Девушке по имени Лиза было чуть больше пятнадцати лет, и она почти ничего не знала о человеке, к которому пришла. Например, она не знала, что Дмитрий Менделеев — отец его жены. Она знала только, что самого его зовут Александр Блок, что его стихи затуманили ей голову и он не просто взял в плен ее сердце, но полностью подчинил себе все ее существо. С этой иссушающей мукой, которую Лиза сразу, без колебаний, безошибочно назвала любовью, она не могла примириться. И вот — пришла признаться тому, кого любила с первой встречи, с первой минуты этой встречи.

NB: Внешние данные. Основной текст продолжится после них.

(** The cases of an ordered reduction [op] whose meta step is [meta_op] and
    whose kernel is behind [stub], on an input the meta step accepts.  Such
    an input is not complex.  When it is empty, the outputs of the meta step
    are returned as they are and nothing is dispatched.  When it is a
    zero-dimensional input of one element, the values are filled with that
    element and the indices with 0, by two fills, and the reduction kernel
    is not dispatched.  When it has one element and a rank of 1 or more, it
    is handed to the reduction kernel, once, with the outputs of the meta
    step and the normalised dimension. *)
Definition trivial_inputs
    (meta_op : Tensor → Z → bool → option Tensor * option Tensor →
               M (Z * (Tensor * Tensor)))
    (op : option Tensor * option Tensor → Tensor → Z → bool → M (Tensor * Tensor))
    (stub : Tensor → Tensor → Tensor → Z → bool → M (Tensor * Tensor))
  : Prop :=
  ∀ self dim keepdim outputs d values indices tr,
    meta_op self dim keepdim outputs = mkM (Ok (d, (values, indices))) tr →
    let shape := meta.get_reduction_shape self d keepdim in
    is_complex self = false ∧
    (numel self = 0%nat →
       op outputs self dim keepdim = mkM (Ok (values, indices)) [] ∧
       resized outputs.1 shape (scalar_type self) (device self) = Ok values ∧
       resized outputs.2 shape Long (device self) = Ok indices ∧
       sizes values = shape ∧ sizes indices = shape) ∧
    (numel self = 1%nat → ATen.dim self = 0%nat → well_formed self →
       ∃ v, data self = [v] ∧
         op outputs self dim keepdim
         = mkM (Ok (with_data values [v], with_data indices [HAS_i 0]))
             ["fill_"; "fill_"]) ∧
    (numel self = 1%nat → ATen.dim self ≠ 0%nat →
       op outputs self dim keepdim = stub values indices self d keepdim).

Lemma sole_element self :
  numel self = 1%nat → well_formed self → ∃ v, data self = [v].
Proof.
  intros Hn [Hl _]. rewrite Hn in Hl.
  destruct (data self) as [|v [|]]; try done. by exists v.
Qed.

(** C4 (amended): for [max] and [min] along a dimension, on every input for
    which the meta step succeeds, which is then not complex: an empty input
    dispatches no kernel and returns the outputs exactly as the meta step
    allocated or resized them, of the reduced shape; an input of one element
    and of rank 0 has its values output filled with that element and its
    indices output with 0, by two fills and without the reduction kernel; an
    input of one element and of rank 1 or more goes to the reduction kernel,
    [max_stub] or [min_stub], and to nothing else. *)
Theorem minmax_trivial_inputs :
  trivial_inputs meta.max_dim at_max_dim_structured max_stub ∧
  trivial_inputs meta.min_dim at_min_dim_structured min_stub ∧
  (∀ values indices self d keepdim,
     max_stub values indices self d keepdim
     = mkM (max_kernel values indices self d keepdim) ["max_stub"] ∧
     min_stub values indices self d keepdim
     = mkM (min_kernel values indices self d keepdim) ["min_stub"]).
Proof.
  split_and!; [| |done];
    intros self d0 keepdim outputs d values indices tr Hmeta shape;
    pose proof (meta_max_dim_not_complex _ _ _ _ _ _ Hmeta) as Hreal;
    pose proof (meta_max_dim_spec _ _ _ _ _ _ _ _ Hmeta) as [-> Hv Hi Hvs His Hvt Hit];
    (split_and!; [done | intros Hn | intros Hn Hd Hwf | intros Hn Hd]).
  - unfold at_max_dim_structured. rewrite Hmeta, bind_Ok. simpl.
    unfold max_out. by rewrite minmax_out_impl_empty.
  - destruct (sole_element self Hn Hwf) as [v Hdata]. exists v. split; [done|].
    rewrite get_reduction_shape_scalar in Hvs, His by done.
    unfold at_max_dim_structured. rewrite Hmeta, bind_Ok. simpl.
    unfold max_out. by rewrite (minmax_out_impl_scalar _ _ _ _ _ _ v).
  - unfold at_max_dim_structured. rewrite Hmeta, bind_Ok. simpl.
    unfold max_out. rewrite minmax_out_impl_general; [apply M_eta|lia|tauto].
  - unfold at_min_dim_structured. rewrite Hmeta, bind_Ok. simpl.
    unfold min_out. by rewrite minmax_out_impl_empty.
  - destruct (sole_element self Hn Hwf) as [v Hdata]. exists v. split; [done|].
    rewrite get_reduction_shape_scalar in Hvs, His by done.
    unfold at_min_dim_structured. rewrite Hmeta, bind_Ok. simpl.
    unfold min_out. by rewrite (minmax_out_impl_scalar _ _ _ _ _ _ v).
  - unfold at_min_dim_structured. rewrite Hmeta, bind_Ok. simpl.
    unfold min_out. rewrite minmax_out_impl_general; [apply M_eta|lia|tauto].
Qed.

Lemma mode_out_unfold self dim keepdim values indices :
  ∃ rest,
    mode_out self dim keepdim values indices
    = (TORCH_CHECK (is_cpu (device self) || is_cuda (device self)) UnsupportedDevice;;
       TORCH_CHECK (bool_decide (layout self = Strided)) UnsupportedLayout;;
       TORCH_CHECK (bool_decide (device self = device values)) DeviceMismatch;;
       TORCH_CHECK (bool_decide (device self = device indices)) DeviceMismatch;;
       TORCH_CHECK (bool_decide (scalar_type self = scalar_type values)) DtypeMismatch;;
       TORCH_CHECK (bool_decide (scalar_type indices = Long)) DtypeMismatch;;
       rest).
Proof. by eexists. Qed.

(** C8, as the code has it: [mode_out] validates in a fixed order and
    dispatches nothing before it has.  An input that is neither on the CPU
    nor on CUDA is refused, then an input that is not strided; for a strided
    CPU or CUDA input, an output buffer on another device than the input is a
    [DeviceMismatch]; with both buffers on the device of the input, values of
    another element type than the input or indices that are not 64-bit signed
    integers are a [DtypeMismatch]. *)
Theorem mode_out_validation self dim keepdim values indices :
  let result := mode_out self dim keepdim values indices in
  (is_cpu (device self) || is_cuda (device self) = false →
     result = mkM (Err UnsupportedDevice) []) ∧
  (is_cpu (device self) || is_cuda (device self) = true →
     (layout self ≠ Strided → result = mkM (Err UnsupportedLayout) []) ∧
     (layout self = Strided →
        (device values ≠ device self ∨ device indices ≠ device self →
           result = mkM (Err DeviceMismatch) []) ∧
        (device values = device self → device indices = device self →
           scalar_type values ≠ scalar_type self ∨ scalar_type indices ≠ Long →
           result = mkM (Err DtypeMismatch) []))).
Proof.
  intros result. subst result.
  destruct (mode_out_unfold self dim keepdim values indices) as [rest ->].
  split; [by intros ->|]. intros ->. rewrite bind_check_true.
  split; [intros Hl; by rewrite (bool_decide_eq_false_2 _ Hl)|].
  intros Hl. rewrite (bool_decide_eq_true_2 _ Hl), bind_check_true.
  split.
  - intros [Hd|Hd].
    + by rewrite (bool_decide_eq_false_2 (device self = device values)).
    + destruct (bool_decide (device self = device values)); [|done].
      rewrite bind_check_true.
      by rewrite (bool_decide_eq_false_2 (device self = device indices)).
  - intros Hv Hi Ht.
    rewrite (bool_decide_eq_true_2 (device self = device values)) by done.
    rewrite bind_check_true.
    rewrite (bool_decide_eq_true_2 (device self = device indices)) by done.
    rewrite bind_check_true.
    destruct Ht as [Ht|Ht].
    + by rewrite (bool_decide_eq_false_2 (scalar_type self = scalar_type values)).
    + destruct (bool_decide (scalar_type self = scalar_type values)); [|done].
      rewrite bind_check_true.
      by rewrite (bool_decide_eq_false_2 (scalar_type indices = Long)).
Qed.

End Reductions.

Import Reference.

Lemma minmax_trivial_inputs_witness :
  (∃ values indices,
     at_max_dim_structured (None, None) (make 1 [0; 3]%nat Float []) 1 false
     = mkM (Ok (values, indices)) [] ∧
     sizes values = [0%nat] ∧ sizes indices = [0%nat]) ∧
  (∃ values indices,
     at_min_dim_structured (None, None) (make 2 [] Long [HAS_i 7]) 0 true
     = mkM (Ok (with_data values [HAS_i 7], with_data indices [HAS_i 0]))
         ["fill_"; "fill_"]) ∧
  (∃ values indices,
     at_max_dim_structured (None, None) (make 1 [1%nat] Long [HAS_i 5]) 0 false
     = max_stub values indices (make 1 [1%nat] Long [HAS_i 5]) 0 false).
Proof.
  split_and!.
  - destruct minmax_trivial_inputs as (Hmax & _ & _).
    edestruct (Hmax (make 1 [0; 3]%nat Float []) 1 false (None, None))
      as (_ & Hempty & _); [reflexivity|].
    destruct (Hempty eq_refl) as (Hop & _ & _ & Hvs & His).
    eexists _, _. split_and!; [exact Hop | exact Hvs | exact His].
  - destruct minmax_trivial_inputs as (_ & Hmin & _).
    edestruct (Hmin (make 2 [] Long [HAS_i 7]) 0 true (None, None))
      as (_ & _ & Hscalar & _); [reflexivity|].
    destruct Hscalar as (v & Hv & Hop); [reflexivity | reflexivity | |].
    + split; [reflexivity|]. repeat constructor.
    + injection Hv as <-. eexists _, _. exact Hop.
  - destruct minmax_trivial_inputs as (Hmax & _ & _).
    edestruct (Hmax (make 1 [1%nat] Long [HAS_i 5]) 0 false (None, None))
      as (_ & _ & _ & Hvector); [reflexivity|].
    eexists _, _. apply Hvector; [reflexivity|discriminate].
Defined.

А ведь любимый даже не подозревал о ее существовании. И она собиралась так много рассказать ему о себе…
Например, о том, что она родилась в Риге 8 декабря 1891 года. И день ее рождения чуть не стал днем смерти. Малышку удалось спасти, но ей сделали серьезную операцию. Через несколько дней, во время крещения, Лиза захлебнулась в купели, и ее второй раз вернули к жизни.
Впрочем, в Анапе, маленьком городке у Черного моря, она чувствовала себя великолепно. Но каждую зиму они всем семейством ездили в Петербург на один-два месяца гостить к бабушке, Елизавете Александровне Яфимович.
После вольной и простой жизни дома бабушкина квартира казалась каким-то совсем другим, сказочным миром. Она была огромная, в четырнадцать комнат, на Литейном проспекте, 57. На полу лежали ковры, не снимавшиеся восемнадцать лет. В гостиной мебель была резная, работы Лизерэ. В каждой комнате стояло несколько часов. Во время боя вся квартира наполнялась своеобразной музыкой: низкий и медленный гул столетних часов переливался и обгонялся серебристым звоном севрских, потом начинали бить часы с башенным боем, потом вообще нельзя уже было разобрать, сколько и какие часы бьют.